Continúa de El desafío de la creación, por Juan Rulfo.


A mí me han criticado mucho mis paisanos que cuento mentiras, que no hago historia, o que todo lo que platico o escribo, dicen, nunca ha sucedido y es así. Para mí lo primero es la imaginación; dentro de esos tres puntos de apoyo de que hablábamos antes está la imaginación circulando; la imaginación es infinita, no tiene límites, y hay que romper donde cierra el círculo; hay una puerta, puede haber una puerta de escape y por esa puerta hay que desembocar, hay que irse. Así aparece otra cosa que se llama intuición: la intuición lo lleva a uno a pensar algo que no ha sucedido, pero que está sucediendo en la escritura.

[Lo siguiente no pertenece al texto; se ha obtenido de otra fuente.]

Lemma str_strip_none s :
  Forall (λ ch, Py_UNICODE_ISSPACE ch = false) s → str_strip s = s.
Proof.
  intros Hs. unfold str_strip, str_rstrip, str_lstrip.
  rewrite (skip_while_none _ s Hs).
  rewrite skip_while_none; [apply reverse_involutive|].
  by apply Forall_reverse.
Qed.

Lemma forallb_Forall (p : N → bool) s :
  forallb p s = true ↔ Forall (λ ch, p ch = true) s.
Proof.
  induction s as [|ch s IH]; simpl.
  - split; [constructor|done].
  - rewrite andb_true_iff, IH, Forall_cons_iff. done.
Qed.

Lemma ascii_only_IS_ASCII s : ascii_only s ↔ PyUnicode_IS_ASCII s = true.
Proof.
  unfold ascii_only, PyUnicode_IS_ASCII. rewrite forallb_Forall.
  apply Forall_iff. intros ch. symmetry. apply N.ltb_lt.
Qed.

Lemma letter_is_ascii ch : Py_ISALPHA ch = true → ch < 128.
Proof. char_cases. Qed.

Lemma letter_not_space ch : Py_ISALPHA ch = true → Py_UNICODE_ISSPACE ch = false.
Proof. char_cases. Qed.

Lemma toupper_letter ch : Py_ISALPHA (Py_TOUPPER ch) = Py_ISALPHA ch.
Proof. char_cases. Qed.

Lemma toupper_ascii ch : ch < 128 → Py_TOUPPER ch < 128.
Proof. char_cases. Qed.

Lemma str_upper_ascii s : ascii_only s → str_upper s = Py_TOUPPER <$> s.
Proof. intros Hs. unfold str_upper. by rewrite (proj1 (ascii_only_IS_ASCII s) Hs). Qed.

Lemma isalpha_toupper s :
  ascii_only s →
  forallb PyUnicode_IsAlpha (Py_TOUPPER <$> s) = forallb Py_ISALPHA s.
Proof.
  induction 1 as [|ch s Hch Hs IH]; [done|].
  rewrite fmap_cons. cbn [forallb].
  rewrite IH, PyUnicode_IsAlpha_ascii by (by apply toupper_ascii).
  by rewrite toupper_letter.
Qed.

Lemma ticker_pattern_letters s :
  ticker_pattern s = true → Forall (λ ch, Py_ISALPHA ch = true) s.
Proof.
  unfold ticker_pattern. rewrite !andb_true_iff, forallb_Forall. tauto.
Qed.

End TextFacts.

(** ** Facts on [predict] *)

Section PredictFacts.
Context `{PyRuntime}.
Variable env : environment.
Variable create : chat_request → outcome json.

Lemma authenticated_flag st : authenticated st → flag st = true.
Proof. unfold authenticated, flag. by intros ->. Qed.

Lemma not_authenticated_flag st :
  session_typed st → ¬ authenticated st → flag st = false.
Proof.
  unfold session_typed, authenticated, flag. intros Hty Hna.
  destruct (session st !! "logged_in") as [v|] eqn:Hv; [|done].
  destruct (Hty v eq_refl) as [[] ->]; [done|done].
Qed.

Lemma days_of_eq days_str st :
  days_of days_str st = (Ok (effective_days days_str), st).
Proof.
  unfold days_of, effective_days, try_except, mbind, view_bind, lift.
  destruct (py_int days_str) as [n|e]; [|done].
  by destruct ((n <? 1)%Z || (60 <? n)%Z).
Qed.

(** The day count is in [1,60] whatever the field. *)
Lemma effective_days_range days_str :
  (1 ≤ effective_days days_str ≤ 60)%Z.
Proof.
  unfold effective_days. destruct (py_int days_str) as [n|e]; [|lia].
  destruct (Z.ltb_spec n 1); [simpl; lia|].
  destruct (Z.ltb_spec 60 n); simpl; lia.
Qed.

Lemma predict_anonymous req st :
  flag st = false → predict env create req st = (Ok login_redirect, st).
Proof.
  unfold flag. intros Hf.
  unfold predict, mbind, view_bind, session_get. by rewrite Hf.
Qed.

Lemma predict_refused req st :
  flag st = true → ticker_refused (normalized_ticker req) = true →
  predict env create req st = (Ok error_page, st).
Proof.
  unfold flag, normalized_ticker. intros Hf Ht.
  unfold predict, mbind, view_bind, session_get. by rewrite Hf, Ht.
Qed.

Lemma predict_accepted req st :
  flag st = true → ticker_refused (normalized_ticker req) = false →
  let ticker := normalized_ticker req in
  let days := effective_days (str_strip (form_get req "days")) in
  predict env create req st =
    if configured env then
      (Ok (result_page ticker days
             (prediction_text create (request_for ticker days))),
       {| session := session st;
          sent := sent st ++ [request_for ticker days] |})
    else (Ok (result_page ticker days unavailable), st).
Proof.
  unfold flag, normalized_ticker. intros Hf Ht.
  unfold predict, mbind at 1, view_bind at 1, session_get.
  rewrite Hf, Ht. cbn [negb].
  unfold mbind at 1, view_bind at 1. rewrite days_of_eq.
  fold (configured env). destruct (configured env); [|done].
  unfold prediction_text, reply_text, request_for.
  unfold mbind, view_bind, outcome_bind, try_except, ChatCompletion_create, lift.
  destruct (create _) as [response|e]; [|done].
  destruct (getitem_key response _) as [choices|e]; [|done].
  destruct (getitem_0 choices) as [choice|e]; [|done].
  destruct (getitem_key choice _) as [message|e]; [|done].
  destruct (getitem_key message _) as [content|e]; [|done].
  by destruct (content_strip content).
Qed.

End PredictFacts.

(** ** Validation of the ticker *)

Section Ticker.
Context `{PyRuntime}.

Concretando, se trabaja con: imaginación, intuición y una aparente verdad. Cuando esto se consigue, entonces se logra la historia que uno quiere dar a conocer: el trabajo es solitario, no se puede concebir el trabajo colectivo en la literatura, y esa soledad lo lleva a uno a convertirse en una especie de medium de cosas que uno mismo desconoce, pero sin saber que solamente el inconsciente o la intuición lo llevan a uno a crear y seguir creando. Creo que eso es, en principio, la base de todo cuento, de toda historia que se quiere contar. Ahora, hay otro elemento, otra cosa muy importante también que es el querer contar algo sobre ciertos temas; sabemos perfectamente que no existen más que tres temas básicos: el amor, la vida y la muerte.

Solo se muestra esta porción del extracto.